====== DATASET EXTRACT
(** The whole run: [main], then the exit hook registered with [atexit]. *)
Definition run_program (h : host) (argv : list text) (st0 : proc)
  : Z * proc * list step :=
  let '(o, st, steps) := main h argv st0 in
  (exit_status o, snd (cleanup_pid_file (host_os h) st), steps).

(** ** More statements about a request *)

(** The request passes validation and [mkdtemp] creates [d] for it. *)
Definition directory_created (e : env) (req : request) (d : text) : Prop :=
  github_url req <> []
  /\ url_accepted (github_url req) = true
  /\ exists name,
      mkdtemp_name e (repo_name_of (github_url req) ++ lit "_") = inr name
      /\ d = CLONE_BASE_DIR e ++ lit "/"
              ++ (repo_name_of (github_url req) ++ lit "_") ++ name.

(** [open_editor] reports success. *)
Definition editor_opens (e : env) (d : text) : Prop :=
  forall st, fst (open_editor e d st) = inr true.

(** The editor was started on [d]: a detached [Popen] of the resolved
    command with the directory. *)
Definition editor_started (e : env) (d : text) (tr : list event) : Prop :=
  In (Popen [default [] (which e (lit "code")); d] true) tr.

(** ** More example machines *)

(** [env_desktop] with git installed as well. *)
Definition env_workstation : env :=
  {| which := fun n =>
       if text_eqb n (lit "git") then Some (lit "/usr/bin/git")
       else which env_desktop n;
     spawn_error := spawn_error env_desktop;
     CLONE_BASE_DIR := CLONE_BASE_DIR env_desktop;
     mkdtemp_name := mkdtemp_name env_desktop;
     git_clone := git_clone env_desktop;
     rmtree_ok := rmtree_ok env_desktop |}.

(** A workstation on which the port is free and the daemon is eventually
    shut down. *)
Definition host_workstation : host :=
  {| host_env := env_workstation;
     host_os := os_session;
     isdir := fun _ => true;
     access_w := fun _ => inr true;
     bind_error := fun _ => None;
     serve_forever := Shutdown |}.

(** The same workstation while another program listens on the port. *)
Definition host_port_taken : host :=
  {| host_env := env_workstation;
     host_os := os_session;
     isdir := isdir host_workstation;
     access_w := access_w host_workstation;
     bind_error := fun _ => Some (lit "[Errno 98] Address already in use");
     serve_forever := Shutdown |}.

(** The desktop of the examples above, which has no git. *)
Definition host_without_git : host :=
  {| host_env := env_desktop;
     host_os := os_session;
     isdir := isdir host_workstation;
     access_w := access_w host_workstation;
     bind_error := bind_error host_workstation;
     serve_forever := Shutdown |}.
============
**WHAT NEEDS TO BE DONE**.
The answer must be every record above, repeated exactly as written.

**RESULT BELOW**.
(** The whole run: [main], then the exit hook registered with [atexit]. *)
Definition run_program (h : host) (argv : list text) (st0 : proc)
  : Z * proc * list step :=
  let '(o, st, steps) := main h argv st0 in
  (exit_status o, snd (cleanup_pid_file (host_os h) st), steps).

(** ** More statements about a request *)

(** The request passes validation and [mkdtemp] creates [d] for it. *)
Definition directory_created (e : env) (req : request) (d : text) : Prop :=
  github_url req <> []
  /\ url_accepted (github_url req) = true
  /\ exists name,
      mkdtemp_name e (repo_name_of (github_url req) ++ lit "_") = inr name
      /\ d = CLONE_BASE_DIR e ++ lit "/"
              ++ (repo_name_of (github_url req) ++ lit "_") ++ name.

(** [open_editor] reports success. *)
Definition editor_opens (e : env) (d : text) : Prop :=
  forall st, fst (open_editor e d st) = inr true.

(** The editor was started on [d]: a detached [Popen] of the resolved
    command with the directory. *)
Definition editor_started (e : env) (d : text) (tr : list event) : Prop :=
  In (Popen [default [] (which e (lit "code")); d] true) tr.

(** ** More example machines *)

(** [env_desktop] with git installed as well. *)
Definition env_workstation : env :=
  {| which := fun n =>
       if text_eqb n (lit "git") then Some (lit "/usr/bin/git")
       else which env_desktop n;
     spawn_error := spawn_error env_desktop;
     CLONE_BASE_DIR := CLONE_BASE_DIR env_desktop;
     mkdtemp_name := mkdtemp_name env_desktop;
     git_clone := git_clone env_desktop;
     rmtree_ok := rmtree_ok env_desktop |}.

(** A workstation on which the port is free and the daemon is eventually
    shut down. *)
Definition host_workstation : host :=
  {| host_env := env_workstation;
     host_os := os_session;
     isdir := fun _ => true;
     access_w := fun _ => inr true;
     bind_error := fun _ => None;
     serve_forever := Shutdown |}.

(** The same workstation while another program listens on the port. *)
Definition host_port_taken : host :=
  {| host_env := env_workstation;
     host_os := os_session;
     isdir := isdir host_workstation;
     access_w := access_w host_workstation;
     bind_error := fun _ => Some (lit "[Errno 98] Address already in use");
     serve_forever := Shutdown |}.

(** The desktop of the examples above, which has no git. *)
Definition host_without_git : host :=
  {| host_env := env_desktop;
     host_os := os_session;
     isdir := isdir host_workstation;
     access_w := access_w host_workstation;
     bind_error := bind_error host_workstation;
     serve_forever := Shutdown |}.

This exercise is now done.